Thunder Bay

Experimental Lakes study finds damage from birth control pills

New research carried out at Experimental Lakes near Kenora reveals suprisingly strong impact of synthetic estrogen on lake ecosystem.

Addition of synthethic hormone causes minnow population to crash

Michael Rennie is a research scientist and one of the lead authors of the study. He was surprised by the impact of the addition of estrogen to a lake. (Supplied)

A new study shows the surprising damage that birth control pills can do to freshwater ecosystems.

The study was conducted at the Experimental Lakes Area near Kenora, with the findings published in the most recent issue of a prestigious British science journal.

Michael Rennie is a research scientist and served as one of the lead authors on the study.

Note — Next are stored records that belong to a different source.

Lemma form_time_trim s : is_form_time s = true -> trim s = s.
Proof.
  intros Hs. apply trim_no_space. intros d Hd. unfold is_form_time in Hs. destruct s as [|a [|b t]]; [done..|].
  destruct (digit_val a) as [x|] eqn:Ha; [|done]. apply digit_no_space in Ha.
  assert (Hda : Ascii.eqb a d = false) by (apply Ascii.eqb_neq; intros <-; congruence).
  cbn [has_char]. rewrite Hda. destruct (digit_val b) as [y|] eqn:Hb.
  - apply andb_true_iff in Hs as [_ Hs]. apply digit_no_space in Hb. rewrite (minutes_no_space t d Hs Hd).
    assert (Ascii.eqb b d = false) as ->; [apply Ascii.eqb_neq; intros <-; congruence|done].
  - exact (minutes_no_space _ d Hs Hd).
Qed.

Lemma form_times_idem l : form_times (form_times l) = form_times l.
Proof.
  unfold form_times. induction l as [|s l IH]; [done|]. cbn [map List.filter]. destruct (is_form_time (trim s)) eqn:Hs; [|done].
  cbn [map List.filter]. by rewrite (form_time_trim (trim s) Hs), Hs, IH.
Qed.

(** A configuration without the members that are never shown. *)
Definition without_secrets (c : config) : config :=
  List.filter (fun kv => negb (includes ["password"; "community"] kv.1)) c.

(** The fields are what the form offers: a schedule in its bounds, a port that is a number. *)
Record sendable (v : MonitorFieldValues) : Prop := {
  ok_schedule : exists i r ri n, v_interval v = inject_Z i /\ v_retries v = inject_Z r /\ v_retryInterval v = inject_Z ri /\
    v_count v = inject_Z n /\ 5 <= i <= 86400 /\ 0 <= r <= 10 /\ 1 <= ri <= 3600 /\ 1 <= n <= 10;
  ok_port : filled (v_port v) = true -> exists p, 0 <= p /\ isInteger (Number_of_string (v_port v)) = Some p;
  ok_version : truthy (v_snmpVersion v) = true
}.

Section saving.
Context (print : json -> string).
Notation valuesFromConfig := (valuesFromConfig print).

He said there has been evidence for years that different types of fish downstream from municipal wastewater outlets can develop sex development disorders. "The question is could we figure out why these fish were essentially changing their sex," Rennie explained in an interview with the CBC.
Researchers at the Experimental Lakes Area near Kenora. Synthetic estrogen added to the water had a dramatic impact on the ecosystem (K Kidd)

To find out, researchers added small amounts of synthetic estrogen to a lake to reflect what comes downstream from a wastewater plant. Two interesting components emerged, according to Rennie.

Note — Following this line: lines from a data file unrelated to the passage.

(* ===== verification/Telemetry.v ===== *)
(** * Telemetry lists

    Models apps/backend/src/services/telemetry.ts, the query of the handlers of
    routes/telemetry.routes.ts, and the paging hook of apps/frontend/src/hooks/useTelemetry.ts. The
    instant the database reads from a text is a parameter; a text it cannot read is an exception of
    the query. [order by] names the time alone, so the order of rows of one instant is the database's
    choice, a parameter that may differ from page to page. [ilike] folds the case of ASCII letters. *)
From S2P Require Import Prelude Dates Text Store Schema Totp AuditLog Health Reports.

(** ** Queries *)

Record PageQuery : Type := {
  pq_limit : option Z; pq_offset : option Z; pq_from : option string; pq_to : option string;
  pq_q : option string; pq_asc : bool
}.
Record Page (R : Type) : Type := { pg_rows : list R; pg_total : Z; pg_limit : Z; pg_offset : Z }.
Arguments pg_rows {R} _. Arguments pg_total {R} _. Arguments pg_limit {R} _. Arguments pg_offset {R} _.

(** The instant of a text, as the database casts it. *)
Class PgTime : Type := pg_time : string -> option Z.

(** The order in which the database finds rows that [order by] does not tell apart, for a limit and
    an offset: documented as unpredictable, it only loses and invents none. *)
Class Ties : Type := {
  tie : forall R : Type, Z -> Z -> list R -> list R;
  tie_perm : forall R limit offset (l : list R), tie R limit offset l ≡ₚ l
}.
Arguments tie {_ R} limit offset l.

Definition clampLimit (q : PageQuery) : Z := Z.min (Z.max (default 50 (pq_limit q)) 1) 500.
Definition clampOffset (q : PageQuery) : Z := Z.max (default 0 (pq_offset q)) 0.

Definition present_text (s : option string) : option string :=
  match s with Some s => if truthy s then Some s else None | None => None end.
Definition day_text (suffix s : string) : string := if Nat.eqb (String.length s) 10 then s +:+ suffix else s.
Definition startIso (s : option string) : option string := option_map (day_text "T00:00:00.000Z") (present_text s).
Definition endIso (s : option string) : option string := option_map (day_text "T23:59:59.999Z") (present_text s).

(** [ilike]: a percent sign stands for any text, an underscore for any character, a backslash
    takes the next character as it is. *)
Fixpoint ilike (p : string) : string -> bool :=
  match p with
  | EmptyString => fun s => String.eqb s ""
  | String c p' =>
      if Ascii.eqb c "%" then
        fix any s := ilike p' s || match s with EmptyString => false | String _ s' => any s' end
      else if Ascii.eqb c "\" then
        match p' with
        | String d p'' => fun s => match s with String e s' => Ascii.eqb (lower d) (lower e) && ilike p'' s' | EmptyString => false end
        | EmptyString => fun s => false
        end
      else fun s => match s with
                    | String e s' => (Ascii.eqb c "_" || Ascii.eqb (lower c) (lower e)) && ilike p' s'
                    | EmptyString => false end
  end.

Definition pattern (q : string) : string := "%" +:+ q +:+ "%".

Section lists.
Context {T : Type -> Type} {ST : Store T} {PG : PgTime} {TI : Ties}.

(** An optional equality of a column, and an optional search over columns; a null column matches
    neither. *)
Definition filter_eq (v : option string) (column : option string) : bool :=
  match present_text v with Some v => bool_decide (column = Some v) | None => true end.
Definition search (q : option string) (columns : list (option string)) : bool :=
  match present_text q with
  | Some q => existsb (fun c => match c with Some c => ilike (pattern q) c | None => false end) columns
  | None => true end.

(** A bound of the window, read by the database; [None] is its exception. *)
Definition bound (s : option string) : option (option Z) :=
  match s with None => Some None | Some s => option_map Some (pg_time s) end.
Definition within (lo hi : option Z) (ts : Z) : bool :=
  match lo with Some l => l <=? ts | None => true end && match hi with Some h => ts <=? h | None => true end.

Definition by_time {R} (ts : R -> Z) (asc : bool) (limit offset : Z) (l : list R) : list R :=
  js_sort (fun a b => if asc then ts b <? ts a else ts a <? ts b) (tie limit offset l).

(** The rows of a list that a query matches, in the order of its time. *)
Definition matching {R} (ts : R -> Z) (p : R -> bool) (q : PageQuery) (t : T R) : option (list R) :=
  let! lo := bound (startIso (pq_from q)) otherwise None in
  let! hi := bound (endIso (pq_to q)) otherwise None in
  Some (by_time ts (pq_asc q) (clampLimit q) (clampOffset q) (select (fun r => p r && within lo hi (ts r)) t)).

(** One page of them, each row enriched. *)
Definition list_page {R E} (ts : R -> Z) (p : R -> bool) (enrich : R -> E) (q : PageQuery) (t : T R) : option (Page E) :=
  let limit := clampLimit q in
  let offset := clampOffset q in
  let! all := matching ts p q t otherwise None in
  Some {| pg_rows := map enrich (firstn (Z.to_nat limit) (skipn (Z.to_nat offset) all));
          pg_total := Z.of_nat (List.length all); pg_limit := limit; pg_offset := offset |}.

(** *** Names *)

Record NameMaps : Type := { nm_agent : list (string * string); nm_user : list (string * string); nm_monitor : list (string * string) }.

Definition buildNameMaps (agents : T AgentRow) (users : T UserRow) (monitors : T MonitorRow) : NameMaps := {|
  nm_agent := js_map agent_id agent_name (rows agents);
  nm_user := js_map user_id user_username (rows users);
  nm_monitor := js_map mon_id mon_name (rows monitors) |}.

(** The name and the kind of an audit target. *)
Definition resolveTarget (maps : NameMaps) (target : option string) : option string * option string :=
  match present_text target with
  | None => (None, None)
  | Some t =>
      match map_get t (nm_agent maps), map_get t (nm_user maps), map_get t (nm_monitor maps) with
      | Some n, _, _ => (Some n, Some "agent")
      | None, Some n, _ => (Some n, Some "user")
      | None, None, Some n => (Some n, Some "monitor")
      | None, None, None => (Some t, None) end end.

Definition sourceName (maps : NameMaps) (sourceId : option string) : option string :=
  match present_text sourceId with Some s => map_get s (nm_agent maps) | None => None end.

Record AuditView : Type := {
  av_row : AuditRow; av_actorName : option string; av_targetName : option string; av_targetKind : option string
}.

(** *** The lists *)

Record AuditQuery : Type := { aq_page : PageQuery; aq_category : option string; aq_action : option string; aq_actor : option string }.
Record LogQuery : Type := { lq_page : PageQuery; lq_category : option string; lq_level : option string; lq_sourceId : option string }.
Record EventQuery : Type := { eq_page : PageQuery; eq_sourceId : option string; eq_entity : option string }.
Record NotificationQuery : Type := {
  nq_page : PageQuery; nq_severity : option string; nq_acknowledged : option bool; nq_sourceId : option string
}.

Scientists found that among the fathead minnow population, males started to produce eggs and their behaviour changed. The fish couldn't reproduce for almost five years after the addition of the estrogen to the lake.

Rennie said he was surprised by the extent of the impact. "I don't think anyone predicted there would be a total recruitment failure for the fathead minnows, that they would stop reproducing entirely. That's a pretty dramatic effect."

The bigger issue for Rennie was the impact on the whole ecosystem. "The loss of the minnows caused a ripple effect including a decline in the lake trout population."

As for what can be done about the impact of estrogen in water systems, Rennie said technologies are being developed to remove the components at treatment plants. However, there is a much larger question, he added. "It's about how to deal with the hormones, yes, but also about all pharmaceuticals at the waste treatment stage."


To encourage thoughtful and respectful conversations, first and last names will appear with each submission to CBC/Radio-Canada's online communities (except in children and youth-oriented communities). Pseudonyms will no longer be permitted.

By submitting a comment, you accept that CBC has the right to reproduce and publish that comment in whole or in part, in any manner CBC chooses. Please note that CBC does not endorse the opinions expressed in comments. Comments on this story are moderated according to our Submission Guidelines. Comments are welcome while open. We reserve the right to close comments at any time.

Become a CBC Member

Join the conversationCreate account

Already have an account?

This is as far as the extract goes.